[Stored data]
--- START ---

(** Logging one record to an open descriptor. *)
Lemma log_record_ok w f off record :
  trailer_safe (F := FS * WFile) -> 0 <= off <= kBlockSize ->
  exists w' off' s, log_record w (f, off) record = Ok (w', (f, off'), s) /\
    (forall n, n <> file_name f -> contents w' n = contents w n) /\
    (Status_ok s = true -> 0 <= off' <= kBlockSize /\ exists out, frags off true record out off' /\
       contents w' (file_name f) = Some (default [] (contents w (file_name f)) ++ out)).
Proof.
  intros Hsafe Hoff. unfold log_record. cbn [fst snd].
  destruct (AddRecord_total (MkWriter (w, f) off) record Hoff) as [[log s] Eq]. rewrite Eq.
  assert (Hp : only_file f w (dest_ log)).
  { eapply (AddRecord_loop_preserves (only_file f w) _ _ _ _ _ _ (only_file_Append f w) (only_file_Flush f w) Eq). by split. }
  destruct log as [[w' f'] off']. destruct Hp as [Hf Hn]. cbn in Hf, Hn. subst f'. cbn [dest_ fst snd block_offset_].
  exists w', off', s. split; [done|]. split; [done|]. intros Hs.
  destruct (AddRecord_frags (MkWriter (w, f) off) _ _ _ Hsafe Hoff Eq Hs) as (Hoff' & out & Hfr & Hc). split; [done|]. exists out. split; [done|].
  cbn in Hc. destruct (contents w' (file_name f)) as [c|]; cbn in Hc; [by rewrite Hc|].
  exfalso. apply (frags_nonempty _ _ _ _ _ Hfr). symmetry in Hc. by apply app_eq_nil in Hc as [_ Hc].
Qed.

Lemma log_file_snoc off ds out off1 d out1 off2 :
  log_file off ds out off1 -> frags off1 true d out1 off2 -> log_file off (ds ++ [d]) (out ++ out1) off2.
Proof.
  induction 1 as [off|off d' ds out off1 rest off' Hf Hlog IH]; intros Hfr; cbn.
  - rewrite <- (app_nil_r out1). econstructor; [done|constructor].
  - rewrite <- app_assoc. econstructor; [done|by apply IH].
Qed.

(** *** Names *)

Lemma descriptor_not_current dbname n : DescriptorFileName dbname n <> CurrentFileName dbname.
Proof. unfold DescriptorFileName, CurrentFileName. by intros Hx%app_inv_head. Qed.

Lemma descriptor_not_temp dbname n m : 0 <= m -> DescriptorFileName dbname n <> TempFileName dbname m.
Proof.
  intros Hm Hx. unfold DescriptorFileName, TempFileName, MakeFileName in Hx. apply app_inv_head in Hx.
  cbn [str String.list_byte_of_string app] in Hx. injection Hx as Hx.
  pose proof (decimal6_digits m Hm) as Hd. pose proof (decimal6_nonempty m).
  destruct (decimal6 m) as [|c l]; [done|]. injection Hx as <- _. by apply Forall_cons_1 in Hd as [? _].
Qed.
End files.

(** ** Snapshots *)

(** A file as [WriteSnapshot] adds it. *)
Definition snapshot_file (f : FileMetaData) : FileMetaData := NewFileMetaData (number f) (file_size f) (smallest f) (largest f).

(** A file of an installed version is as the builder made it. *)
Definition built (f : FileMetaData) : Prop := added_file (snapshot_file f) = f.

Definition snapshot_pointers (pointers : list bytes) : list (Z * bytes) :=
  filter (fun p => p.2 <> []) (imap (fun level pointer => (Z.of_nat level, pointer)) pointers).

Definition snapshot_files (levels : list (list FileMetaData)) : list (Z * FileMetaData) :=
  concat (imap (fun level files => map (fun f => (Z.of_nat level, snapshot_file f)) files) levels).

Lemma foldl_AddFile a1 a2 a3 a4 a5 b1 b2 b3 b4 b5 cps del level files : forall news,
  foldl (fun edit f => AddFile edit level (number f) (file_size f) (smallest f) (largest f))
    (MkEdit a1 a2 a3 a4 a5 b1 b2 b3 b4 b5 cps del news) files =
  MkEdit a1 a2 a3 a4 a5 b1 b2 b3 b4 b5 cps del (news ++ map (fun f => (level, snapshot_file f)) files).
Proof.
  induction files as [|f files IH]; intros news; cbn [foldl map]; [by rewrite app_nil_r|].
  unfold AddFile at 2. cbn. rewrite IH, <- app_assoc. done.
Qed.

Lemma foldl_levels a1 a2 a3 a4 a5 b1 b2 b3 b4 b5 cps del (l : list (Z * list FileMetaData)) : forall news,
  foldl (fun edit '(level, files) =>
      foldl (fun edit f => AddFile edit level (number f) (file_size f) (smallest f) (largest f)) edit files)
    (MkEdit a1 a2 a3 a4 a5 b1 b2 b3 b4 b5 cps del news) l =
  MkEdit a1 a2 a3 a4 a5 b1 b2 b3 b4 b5 cps del (news ++ concat (map (fun p => map (fun f => (p.1, snapshot_file f)) p.2) l)).
Proof.
  induction l as [|[level files] l IH]; intros news; cbn [foldl map concat]; [by rewrite app_nil_r|].
  rewrite foldl_AddFile, IH, <- app_assoc. done.
Qed.

Lemma foldl_pointers a1 a2 a3 a4 a5 b1 b2 b3 b4 b5 del news (l : list (Z * bytes)) : forall cps,
  foldl (fun edit '(level, pointer) =>
      match pointer with [] => edit | _ => SetCompactPointer edit level (InternalKey_DecodeFrom pointer).1 end)
    (MkEdit a1 a2 a3 a4 a5 b1 b2 b3 b4 b5 cps del news) l =
  MkEdit a1 a2 a3 a4 a5 b1 b2 b3 b4 b5 (cps ++ filter (fun p => p.2 <> []) l) del news.
Proof.
  induction l as [|[level [|c key]] l IH]; intros cps; cbn [foldl]; [by rewrite app_nil_r| |].
  - rewrite filter_cons. cbn [snd]. rewrite decide_False by tauto. apply IH.
  - rewrite filter_cons. cbn [snd]. rewrite decide_True by done. cbn [InternalKey_DecodeFrom fst]. unfold SetCompactPointer at 2.
    cbn. rewrite IH, <- app_assoc. done.
Qed.

Section snapshot.
Context `{C : Comparator} `{FE : FileEnv}.

Lemma snapshot_edit_eq (vs : VersionSet WFile) v :
  snapshot_edit vs v = MkEdit cmp_Name 0 0 0 0 true false false false false
    (snapshot_pointers (compact_pointer_ vs)) [] (snapshot_files (files_ v)).
Proof.
  unfold snapshot_edit, SetComparatorName, NewVersionEdit. cbn [log_number_ prev_log_number_ VersionEdit.next_file_number_ last_sequence_
    has_log_number_ has_prev_log_number_ has_next_file_number_ has_last_sequence_ compact_pointers_ deleted_files_ new_files_].
  rewrite foldl_pointers, foldl_levels. cbn [app]. unfold snapshot_files. do 2 f_equal.
  match goal with |- map ?g ?l = _ => change (map g l) with (g <$> l) end. by rewrite fmap_imap.
Qed.
End snapshot.

(** *** The levels of a snapshot *)

Lemma at_level_app {B} i (l l' : list (Z * B)) : at_level i (l ++ l') = at_level i l ++ at_level i l'.
Proof. unfold at_level. apply omap_app. Qed.

Lemma at_level_pairs {A B} i k (g : A -> B) (l : list A) :
  at_level i (map (fun x => (Z.of_nat k, g x)) l) = if decide (k = i) then map g l else [].
Proof.
  unfold at_level. induction l as [|x l IH]; cbn; [by destruct (decide (k = i))|].
  destruct (decide (Z.of_nat k = Z.of_nat i)) as [E|E]; destruct (decide (k = i)); try lia; [|done]. cbn. by f_equal.
Qed.

Lemma at_level_imap {A B} (g : A -> B) i (ls : list (list A)) : forall k,
  at_level i (concat (imap (fun l x => map (fun y => (Z.of_nat (k + l), g y)) x) ls)) =
    if decide (k <= i)%nat then map g (nth (i - k) ls []) else [].
Proof.
  induction ls as [|x ls IH]; intros k; cbn [concat imap].
  - destruct (decide (k <= i)%nat); [|done]. by destruct (i - k)%nat.
  - cbn [imap]. rewrite at_level_app, at_level_pairs, Nat.add_0_r.
    rewrite (imap_ext _ (fun l x => map (fun y => (Z.of_nat (S k + l), g y)) x)) by (intros l y _; cbn; by rewrite Nat.add_succ_r).
    rewrite IH. destruct (decide (k = i)) as [->|Hne].
    + rewrite (decide_False (P := (S i <= i)%nat)), decide_True, Nat.sub_diag by lia. cbn [nth]. by rewrite app_nil_r.
    + destruct (decide (k <= i)%nat); [|by rewrite decide_False by lia]. rewrite (decide_True (P := (S k <= i)%nat)) by lia.
      destruct (i - k)%nat as [|j] eqn:Ej; [lia|]. cbn [nth app]. by replace (i - S k)%nat with j by lia.
Qed.

Lemma snapshot_files_at i levels : at_level i (snapshot_files levels) = map snapshot_file (nth i levels []).
Proof. pose proof (at_level_imap snapshot_file i levels 0) as H. rewrite decide_True, Nat.sub_0_r in H by lia. exact H. Qed.

Lemma snapshot_pointers_at i pointers :
  at_level i (snapshot_pointers pointers) = match nth i pointers [] with [] => [] | key => [key] end.
Proof.
  unfold snapshot_pointers.
  assert (H : forall k, at_level i (filter (fun p => p.2 <> []) (imap (fun level pointer => (Z.of_nat (k + level), pointer)) pointers)) =
    if decide (k <= i)%nat then match nth (i - k) pointers [] with [] => [] | key => [key] end else []).
  2: { specialize (H O). rewrite decide_True, Nat.sub_0_r in H by lia. exact H. }
  induction pointers as [|key pointers IH]; intros k; cbn [imap].
  - destruct (decide (k <= i)%nat); [|done]. by destruct (i - k)%nat.
  - rewrite (imap_ext _ (fun l p => (Z.of_nat (S k + l), p))) by (intros l y _; cbn; by rewrite Nat.add_succ_r).
    rewrite Nat.add_0_r, filter_cons. specialize (IH (S k)). cbn [snd].
    assert (E : at_level i (if decide (key <> []) then [(Z.of_nat k, key)] else []) =
      if decide (k = i) then match key with [] => [] | _ => [key] end else []).
    { destruct key as [|c key]; [rewrite decide_False by tauto; by destruct (decide (k = i))|].
      rewrite decide_True by done. apply (at_level_pairs i k (fun x => x) [c :: key]). }
    assert (Ec : forall l, (if decide (key <> []) then (Z.of_nat k, key) :: l else l) =
      (if decide (key <> []) then [(Z.of_nat k, key)] else []) ++ l) by (intros l; by destruct (decide (key <> []))).
    rewrite Ec, at_level_app, E, IH. destruct (decide (k = i)) as [->|Hne].
    + rewrite (decide_False (P := (S i <= i)%nat)), (decide_True (P := (i <= i)%nat)), Nat.sub_diag, app_nil_r by lia. by destruct key.
    + destruct (decide (k <= i)%nat); [|by rewrite decide_False by lia]. rewrite (decide_True (P := (S k <= i)%nat)) by lia.
      destruct (i - k)%nat as [|j] eqn:Ej; [lia|]. cbn [nth app]. by replace (i - S k)%nat with j by lia.
Qed.

(** ** Edits that are logged *)

Section logged.
Context `{C : Comparator}.

(** A version and compaction pointers that a snapshot can hold. *)
Record saved_ok (v : Version) (pointers : list bytes) : Prop := {
  sv_levels : length (files_ v) = num_levels;
  sv_files level f : f ∈ files_at v level -> built f /\ fits 64 (number f) /\ fits 64 (file_size f) /\ key_ok (smallest f) /\ key_ok (largest f);
  sv_pointers : length pointers = num_levels;
  sv_keys key : key ∈ pointers -> key = [] \/ key_ok key
}.

Lemma level_ok_of_nat {A} level (l : list A) x : length l = num_levels -> l !! level = Some x -> level_ok (Z.of_nat level).
Proof. intros Hl Hx%lookup_lt_Some. unfold level_ok, num_levels, kNumLevels in *. lia. Qed.

Lemma snapshot_ok v pointers :
  fits 32 (size cmp_Name) -> saved_ok v pointers ->
  edit_ok (MkEdit cmp_Name 0 0 0 0 true false false false false (snapshot_pointers pointers) [] (snapshot_files (files_ v))).
Proof.
  intros Hn [Hl Hf Hpl Hk]. split; cbn; try done.
  - apply list.Forall_forall. intros [level key] [Hne Hin]%list_elem_of_filter. cbn in *.
    apply elem_of_lookup_imap in Hin as (i & key' & [= -> ->] & Hi). split; [by eapply level_ok_of_nat|].
    destruct (Hk key') as [->|]; [by eapply list_elem_of_lookup_2|done|done].
  - apply list.Forall_forall. intros [level f] Hin. unfold snapshot_files in Hin.
    apply list_elem_of_In, in_concat in Hin as (l & Hl1 & Hin). rewrite <- list_elem_of_In in Hl1. rewrite <- list_elem_of_In in Hin.
    apply elem_of_lookup_imap in Hl1 as (i & files & -> & Hi). apply list_elem_of_fmap in Hin as (g & [= -> ->] & Hg). cbn.
    split; [by apply (level_ok_of_nat i _ _ Hl Hi)|]. destruct (Hf i g) as (_ & H1 & H2 & H3 & H4); [|by split_and!].
    unfold files_at. by rewrite (nth_lookup_Some _ _ _ _ Hi).
Qed.

Lemma edit_levels_ok e : edit_ok e -> levels_ok e.
Proof.
  intros He. destruct He as [_ _ _ _ _ Hc Hd _ Hn]. rewrite list.Forall_forall in Hc. rewrite list.Forall_forall in Hd. rewrite list.Forall_forall in Hn.
  split; intros p Hp; [destruct (Hc p Hp) as [H _]|destruct (Hd p Hp) as [H _]|destruct (Hn p Hp) as [H _]];
    unfold level_ok, num_levels, kNumLevels in *; lia.
Qed.

(** An edit that a client may log: well-formed, and of this comparator if it names one. *)
Record loggable (e : VersionEdit) : Prop := {
  la_edit : edit_ok e;
  la_comparator : has_comparator_ e = true -> comparator_ e = cmp_Name
}.

(** The file lists and pointers of two edits agree. *)
Definition same_files (e e' : VersionEdit) : Prop :=
  compact_pointers_ e = compact_pointers_ e' /\ deleted_files_ e = deleted_files_ e' /\ new_files_ e = new_files_ e'.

--- END ---

→ **Task statement**
Reproduce the entries above exactly, starting at their first line and finishing with the line that contains "exists w', off', s.".

→ **Your response**
(** Logging one record to an open descriptor. *)
Lemma log_record_ok w f off record :
  trailer_safe (F := FS * WFile) -> 0 <= off <= kBlockSize ->
  exists w' off' s, log_record w (f, off) record = Ok (w', (f, off'), s) /\
    (forall n, n <> file_name f -> contents w' n = contents w n) /\
    (Status_ok s = true -> 0 <= off' <= kBlockSize /\ exists out, frags off true record out off' /\
       contents w' (file_name f) = Some (default [] (contents w (file_name f)) ++ out)).
Proof.
  intros Hsafe Hoff. unfold log_record. cbn [fst snd].
  destruct (AddRecord_total (MkWriter (w, f) off) record Hoff) as [[log s] Eq]. rewrite Eq.
  assert (Hp : only_file f w (dest_ log)).
  { eapply (AddRecord_loop_preserves (only_file f w) _ _ _ _ _ _ (only_file_Append f w) (only_file_Flush f w) Eq). by split. }
  destruct log as [[w' f'] off']. destruct Hp as [Hf Hn]. cbn in Hf, Hn. subst f'. cbn [dest_ fst snd block_offset_].
  exists w', off', s. split; [done|]. split; [done|]. intros Hs.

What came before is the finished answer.